_Collected data entries_
━━━━━━━━━━━━━━━━━━━━

(** The other arrays are as they were. *)
Lemma focus_foreign s0 a s o cs x ox b :
  focus s0 a s o cs -> x <> a -> arys s0 !! x = Some ox -> block_of ox = Some b ->
  blocks s !! b = blocks s0 !! b.
Proof.
  intros [W _ _ Hb _ _ _ _] Hx Hox Hbx.
  destruct (block_allocated _ _ _ _ W Hox Hbx) as [cx Hcx].
  pose proof (block_foreign _ a _ _ _ W Hx Hox Hbx) as Hn.
  assert (others s0 a !! b = Some cx) as Ho by (apply others_Some; auto).
  rewrite Hcx. destruct (a_ptr o) as [[bo off]|].
  - destruct Hb as (_ & Hf & ->). rewrite lookup_insert_ne; [exact Ho | congruence].
  - destruct Hb as [_ ->]. exact Ho.
Qed.

Lemma focus_view s0 a s o cs x ox :
  focus s0 a s o cs -> x <> a -> arys s0 !! x = Some ox -> view s ox = view s0 ox.
Proof. intros F Hx Ho. apply view_ext. intros b Hb. eapply focus_foreign; eauto. Qed.

Lemma focus_get s0 a s o cs Q E : focus s0 a s o cs -> Q o s -> wp (get a) s Q E.
Proof. intros F. apply wp_get. rewrite (f_arys _ _ _ _ _ F). apply lookup_insert_eq. Qed.

Lemma focus_get_other s0 a s o cs x ox Q E :
  focus s0 a s o cs -> x <> a -> arys s0 !! x = Some ox -> Q ox s -> wp (get x) s Q E.
Proof.
  intros F Hx Ho. apply wp_get. rewrite (f_arys _ _ _ _ _ F), lookup_insert_ne by congruence. exact Ho.
Qed.

Lemma focus_upd s0 a s o cs f Q E :
  focus s0 a s o cs -> a_ptr (f o) = a_ptr o ->
  (forall s', focus s0 a s' (f o) cs -> Q tt s') -> wp (upd a f) s Q E.
Proof.
  intros F Hp HQ. unfold wp, upd. rewrite (f_arys _ _ _ _ _ F), lookup_insert_eq. apply HQ.
  destruct F as [F1 F2 F3 F4 F5 F6 F7 F8]. constructor; simpl; auto.
  - now rewrite F2, insert_insert_eq.
  - now rewrite Hp.
Qed.

(** The block of [a] is replaced by a new one. *)
Lemma focus_move s0 a s o cs cs' :
  focus s0 a s o cs ->
  focus s0 a (mkMemory (<[a := set_ptr (Some (next_block s, 0)) o]> (arys s0)) (roots s)
                (<[next_block s := cs']> (others s0 a)) (next_ary s) (next_root s) (Pos.succ (next_block s)))
    (set_ptr (Some (next_block s, 0)) o) cs'.
Proof.
  intros [F1 F2 F3 F4 F5 F6 F7 F8].
  constructor; simpl; auto; [split; [reflexivity | split; [|reflexivity]] | | lia].
  - apply others_fresh; [exact F1 | lia].
  - intros b Hb. rewrite lookup_insert_ne by lia. apply others_fresh; [exact F1 | lia].
Qed.

Lemma focus_delete s0 a s o cs b off :
  focus s0 a s o cs -> a_ptr o = Some (b, off) -> delete b (blocks s) = others s0 a.
Proof.
  intros F Hp. pose proof (f_blocks _ _ _ _ _ F) as Hb. rewrite Hp in Hb.
  destruct Hb as (_ & Hn & ->). now apply delete_insert_id.
Qed.

(** ** The memory functions in a focus *)

Section Rules.
Context {machine : Machine}.

Definition bytes (n : Z) : Z := s32 (u32 (4 * n)).

Lemma bytes_small n : 0 <= n < ARY_MAX -> bytes n = 4 * n.
Proof.
  intros H. change ARY_MAX with 536870912 in H. unfold bytes.
  rewrite u32_small by lia. apply s32_small; lia.
Qed.

(** Up to 2^30 words, a size that is not negative has not wrapped. *)
Lemma bytes_max n : 0 <= n < 2 ^ 30 -> 0 <= bytes n -> n < ARY_MAX.
Proof.
  intros Hn Hb. change (2 ^ 30) with 1073741824 in Hn. change ARY_MAX with 536870912.
  unfold bytes in Hb. rewrite u32_small in Hb by lia. unfold s32 in Hb.
  destruct (Z.lt_ge_cases n 536870912); [assumption|]. exfalso.
  replace ((4 * n + 2147483648) mod 4294967296) with (4 * n + 2147483648 - 4294967296) in Hb; [lia|].
  rewrite <- (Z.mod_small (4 * n + 2147483648 - 4294967296) 4294967296) by lia.
  rewrite Zminus_mod, Z_mod_same_full, Z.sub_0_r, Z.mod_mod; lia.
Qed.

Lemma words_small n : 0 <= n < 2 ^ 30 -> words n = n.
Proof.
  intros H. change (2 ^ 30) with 1073741824 in H. unfold words.
  rewrite u32_small by lia. rewrite Z.mul_comm, Z.div_mul; lia.
Qed.

(** The size in words of a block of [size] bytes. *)
Definition cells_of (size : Z) : nat := Z.to_nat ((if size =? 0 then 1 else size) / 4).

Lemma cells_of_bytes n : 0 <= n < ARY_MAX -> cells_of (bytes n) = Z.to_nat n.
Proof.
  intros H. rewrite bytes_small by exact H. unfold cells_of.
  destruct (4 * n =? 0) eqn:E; breflect.
  - now replace n with 0 by lia.
  - now rewrite Z.mul_comm, Z.div_mul.
Qed.

Lemma wp_xmalloc size s (Q : pointer -> memory -> Prop) (E : rb_error -> memory -> Prop) :
  E NoMemoryError s ->
  (0 <= size -> Q (Some (next_block s, 0))
     (mkMemory (arys s) (roots s) (<[next_block s := replicate (cells_of size) None]> (blocks s))
        (next_ary s) (next_root s) (Pos.succ (next_block s)))) ->
  wp (xmalloc size) s Q E.
Proof.
  intros HE HQ. unfold xmalloc. wp_if; [exact HE|].
  apply wp_bind. unfold wp at 1, has_memory. destruct (malloc_ok _ _); [|exact HE].
  apply HQ. assumption.
Qed.

(** [REALLOC_N]: the size is negative or the memory is exhausted, or the
    block has a new size. *)
Lemma focus_realloc s0 a s o cs n (Q : unit -> memory -> Prop) (E : rb_error -> memory -> Prop) :
  focus s0 a s o cs ->
  E NoMemoryError s ->
  (bytes n < 0 -> E ArgumentError s) ->
  (0 <= bytes n -> forall s' b,
     focus s0 a s' (set_ptr (Some (b, 0)) o) (resize (cells_of (bytes n)) None cs) -> Q tt s') ->
  wp (REALLOC_N a n) s Q E.
Proof.
  intros F HM HA HQ. unfold REALLOC_N. apply wp_bind. eapply focus_get; [exact F|].
  apply wp_bind. fold (bytes n). unfold xrealloc. wp_if; [now apply HA|].
  pose proof (focus_move s0 a s o cs (resize (cells_of (bytes n)) None cs) F) as Fm.
  destruct (a_ptr o) as [[b off]|] eqn:Ep.
  - apply wp_bind. unfold wp at 1, has_memory. destruct (malloc_ok _ _); simpl; [|exact HM].
    pose proof (f_blocks _ _ _ _ _ F) as Hb. rewrite Ep in Hb. destruct Hb as (-> & Hn & Hbs).
    simpl. unfold wp at 1, bindM, get_block. rewrite Hbs, lookup_insert_eq. simpl.
    rewrite (focus_delete _ _ _ _ _ _ _ F Ep).
    unfold wp, upd. simpl. rewrite (f_arys _ _ _ _ _ F), lookup_insert_eq. unfold with_arys; simpl.
    rewrite insert_insert_eq. eapply HQ; [lia | exact Fm].
  - pose proof (f_blocks _ _ _ _ _ F) as Hb. rewrite Ep in Hb. destruct Hb as [-> Hbs].
    apply wp_xmalloc; [exact HM|]. intros _. unfold wp, upd. simpl.
    rewrite (f_arys _ _ _ _ _ F), lookup_insert_eq. unfold with_arys; simpl.
    rewrite insert_insert_eq, Hbs. eapply (HQ ltac:(lia)).
    rewrite resize_nil in Fm |- *. exact Fm.
Qed.

Lemma focus_block s0 a s o cs b off :
  focus s0 a s o cs -> a_ptr o = Some (b, off) -> off = 0 /\ blocks s !! b = Some cs.
Proof.
  intros F Hp. pose proof (f_blocks _ _ _ _ _ F) as Hb. rewrite Hp in Hb.
  destruct Hb as (-> & _ & ->). split; [reflexivity | apply lookup_insert_eq].
Qed.

Lemma focus_null s0 a s o cs : focus s0 a s o cs -> a_ptr o = None -> cs = [].
Proof. intros F Hp. pose proof (f_blocks _ _ _ _ _ F) as Hb. rewrite Hp in Hb. now destruct Hb. Qed.

Lemma focus_nonempty s0 a s o cs :
  focus s0 a s o cs -> 0 < Z.of_nat (length cs) ->
  exists b, a_ptr o = Some (b, 0) /\ blocks s !! b = Some cs.
Proof.
  intros F Hn. destruct (a_ptr o) as [[b off]|] eqn:Ep.
  - destruct (focus_block _ _ _ _ _ _ _ F Ep) as [-> Hb]. eauto.
  - rewrite (focus_null _ _ _ _ _ F Ep) in Hn. simpl in Hn. lia.
Qed.

Lemma wp_load_block s b off cs i v Q E :
  blocks s !! b = Some cs -> 0 <= off + i -> cs !! Z.to_nat (off + i) = Some (Some v) ->
  Q v s -> wp (load (Some (b, off)) i) s Q E.
Proof.
  intros Hb Hi Hv HQ. unfold load. apply wp_bind. unfold wp at 1, get_block. rewrite Hb.
  wp_if; [lia|]. rewrite Hv. exact HQ.
Qed.

Lemma focus_load s0 a s o cs i v Q E :
  focus s0 a s o cs -> 0 <= i -> cs !! Z.to_nat i = Some (Some v) -> Q v s ->
  wp (load (a_ptr o) i) s Q E.
Proof.
  intros F Hi Hv HQ. destruct (a_ptr o) as [[b off]|] eqn:Ep.
  - destruct (focus_block _ _ _ _ _ _ _ F Ep) as [-> Hb]. eapply wp_load_block; eauto.
  - rewrite (focus_null _ _ _ _ _ F Ep) in Hv. discriminate.
Qed.

Lemma splice_cells_length i ds (cs : list cell) :
  (i + length ds <= length cs)%nat -> length (splice_cells i ds cs) = length cs.
Proof. intros H. unfold splice_cells. rewrite !length_app, length_take, length_drop. lia. Qed.

Lemma focus_put s0 a s o cs b cs' :
  focus s0 a s o cs -> a_ptr o = Some (b, 0) ->
  focus s0 a (with_blocks (insert b cs') s) o cs'.
Proof.
  intros [F1 F2 F3 F4 F5 F6 F7 F8] Hp. rewrite Hp in F4. destruct F4 as (_ & Hn & Hb).
  constructor; simpl; auto.
  - rewrite Hp. rewrite Hb, insert_insert_eq. auto.
  - intros b' Hb'. specialize (F7 b' Hb'). rewrite Hb in F7 |- *. rewrite insert_insert_eq.
    destruct (decide (b = b')) as [<- | Hne].
    + rewrite lookup_insert_eq in F7. discriminate.
    + now rewrite lookup_insert_ne in F7 |- *.
Qed.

━━━━━━━━━━━━━━━━━━━━

Some lines above contain the word "pose". Copy each of them.

_Solution below_
  pose proof (block_foreign _ a _ _ _ W Hx Hox Hbx) as Hn.
  intros F Hp. pose proof (f_blocks _ _ _ _ _ F) as Hb. rewrite Hp in Hb.
  pose proof (focus_move s0 a s o cs (resize (cells_of (bytes n)) None cs) F) as Fm.
    pose proof (f_blocks _ _ _ _ _ F) as Hb. rewrite Ep in Hb. destruct Hb as (-> & Hn & Hbs).
  - pose proof (f_blocks _ _ _ _ _ F) as Hb. rewrite Ep in Hb. destruct Hb as [-> Hbs].
  intros F Hp. pose proof (f_blocks _ _ _ _ _ F) as Hb. rewrite Hp in Hb.
Proof. intros F Hp. pose proof (f_blocks _ _ _ _ _ F) as Hb. rewrite Hp in Hb. now destruct Hb. Qed.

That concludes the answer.